» **Task item**
Restate exactly the lines from the top of the listing below to the line containing "as H2 by (apply"; the remaining lines are not wanted.
[[ Data in this exercise open ]]
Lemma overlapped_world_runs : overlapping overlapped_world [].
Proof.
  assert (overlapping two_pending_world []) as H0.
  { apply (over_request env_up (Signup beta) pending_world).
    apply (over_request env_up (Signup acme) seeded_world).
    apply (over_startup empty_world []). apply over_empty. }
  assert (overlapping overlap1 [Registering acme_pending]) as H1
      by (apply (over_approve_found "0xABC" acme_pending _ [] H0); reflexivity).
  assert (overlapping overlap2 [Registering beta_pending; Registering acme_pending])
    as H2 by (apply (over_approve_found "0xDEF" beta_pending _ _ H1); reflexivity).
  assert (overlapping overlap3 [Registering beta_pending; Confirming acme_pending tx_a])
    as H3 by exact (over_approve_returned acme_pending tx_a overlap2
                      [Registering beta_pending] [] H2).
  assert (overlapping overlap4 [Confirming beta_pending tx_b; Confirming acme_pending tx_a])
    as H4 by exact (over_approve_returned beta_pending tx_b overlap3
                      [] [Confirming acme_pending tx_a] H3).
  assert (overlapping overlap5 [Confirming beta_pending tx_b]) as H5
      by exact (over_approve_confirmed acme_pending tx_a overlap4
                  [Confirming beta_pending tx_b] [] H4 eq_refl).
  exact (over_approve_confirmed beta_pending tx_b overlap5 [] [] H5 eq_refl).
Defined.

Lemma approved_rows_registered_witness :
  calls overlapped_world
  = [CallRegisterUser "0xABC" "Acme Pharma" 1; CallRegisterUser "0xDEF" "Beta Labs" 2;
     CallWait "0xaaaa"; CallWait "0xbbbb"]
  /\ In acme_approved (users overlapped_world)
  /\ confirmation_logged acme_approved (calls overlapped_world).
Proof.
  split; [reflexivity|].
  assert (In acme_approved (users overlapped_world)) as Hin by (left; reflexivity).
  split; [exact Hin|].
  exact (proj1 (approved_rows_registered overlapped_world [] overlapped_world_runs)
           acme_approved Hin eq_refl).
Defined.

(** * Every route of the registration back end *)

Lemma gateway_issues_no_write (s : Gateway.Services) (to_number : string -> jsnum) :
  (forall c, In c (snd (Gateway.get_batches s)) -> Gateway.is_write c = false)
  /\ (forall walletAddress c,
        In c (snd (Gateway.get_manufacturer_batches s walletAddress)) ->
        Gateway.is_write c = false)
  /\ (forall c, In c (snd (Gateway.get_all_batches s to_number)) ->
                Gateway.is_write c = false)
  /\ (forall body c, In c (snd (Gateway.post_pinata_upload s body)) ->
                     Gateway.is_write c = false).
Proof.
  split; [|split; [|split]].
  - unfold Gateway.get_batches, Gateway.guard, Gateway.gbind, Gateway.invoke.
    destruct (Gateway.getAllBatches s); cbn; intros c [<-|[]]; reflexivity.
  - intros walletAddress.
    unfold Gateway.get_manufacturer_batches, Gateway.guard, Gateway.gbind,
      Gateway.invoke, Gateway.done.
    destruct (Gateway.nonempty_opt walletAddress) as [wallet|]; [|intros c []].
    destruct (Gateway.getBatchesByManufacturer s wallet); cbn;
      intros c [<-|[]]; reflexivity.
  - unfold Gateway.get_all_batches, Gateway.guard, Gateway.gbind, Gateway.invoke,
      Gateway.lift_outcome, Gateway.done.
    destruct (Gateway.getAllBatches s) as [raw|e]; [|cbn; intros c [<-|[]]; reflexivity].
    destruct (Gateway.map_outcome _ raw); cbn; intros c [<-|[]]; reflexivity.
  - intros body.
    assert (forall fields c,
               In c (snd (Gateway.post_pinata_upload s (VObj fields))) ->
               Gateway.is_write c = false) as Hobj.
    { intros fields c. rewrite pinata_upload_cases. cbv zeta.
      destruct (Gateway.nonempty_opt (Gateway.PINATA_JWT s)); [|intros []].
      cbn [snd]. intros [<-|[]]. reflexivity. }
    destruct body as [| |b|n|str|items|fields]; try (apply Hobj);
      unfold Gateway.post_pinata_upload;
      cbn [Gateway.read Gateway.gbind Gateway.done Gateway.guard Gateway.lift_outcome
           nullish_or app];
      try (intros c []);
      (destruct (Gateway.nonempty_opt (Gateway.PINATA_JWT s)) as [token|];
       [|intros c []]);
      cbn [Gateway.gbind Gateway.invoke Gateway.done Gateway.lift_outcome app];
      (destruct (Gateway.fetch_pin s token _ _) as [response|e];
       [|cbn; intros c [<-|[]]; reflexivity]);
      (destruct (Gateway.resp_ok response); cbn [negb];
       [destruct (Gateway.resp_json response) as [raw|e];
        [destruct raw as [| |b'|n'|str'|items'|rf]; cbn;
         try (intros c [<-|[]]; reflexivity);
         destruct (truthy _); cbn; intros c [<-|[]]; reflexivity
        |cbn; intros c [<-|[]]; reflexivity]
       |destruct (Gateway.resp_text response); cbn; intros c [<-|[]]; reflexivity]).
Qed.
[[ Data in this exercise closed ]]
» **Worked solution**
Lemma overlapped_world_runs : overlapping overlapped_world [].
Proof.
  assert (overlapping two_pending_world []) as H0.
  { apply (over_request env_up (Signup beta) pending_world).
    apply (over_request env_up (Signup acme) seeded_world).
    apply (over_startup empty_world []). apply over_empty. }
  assert (overlapping overlap1 [Registering acme_pending]) as H1
      by (apply (over_approve_found "0xABC" acme_pending _ [] H0); reflexivity).
  assert (overlapping overlap2 [Registering beta_pending; Registering acme_pending])
    as H2 by (apply (over_approve_found "0xDEF" beta_pending _ _ H1); reflexivity).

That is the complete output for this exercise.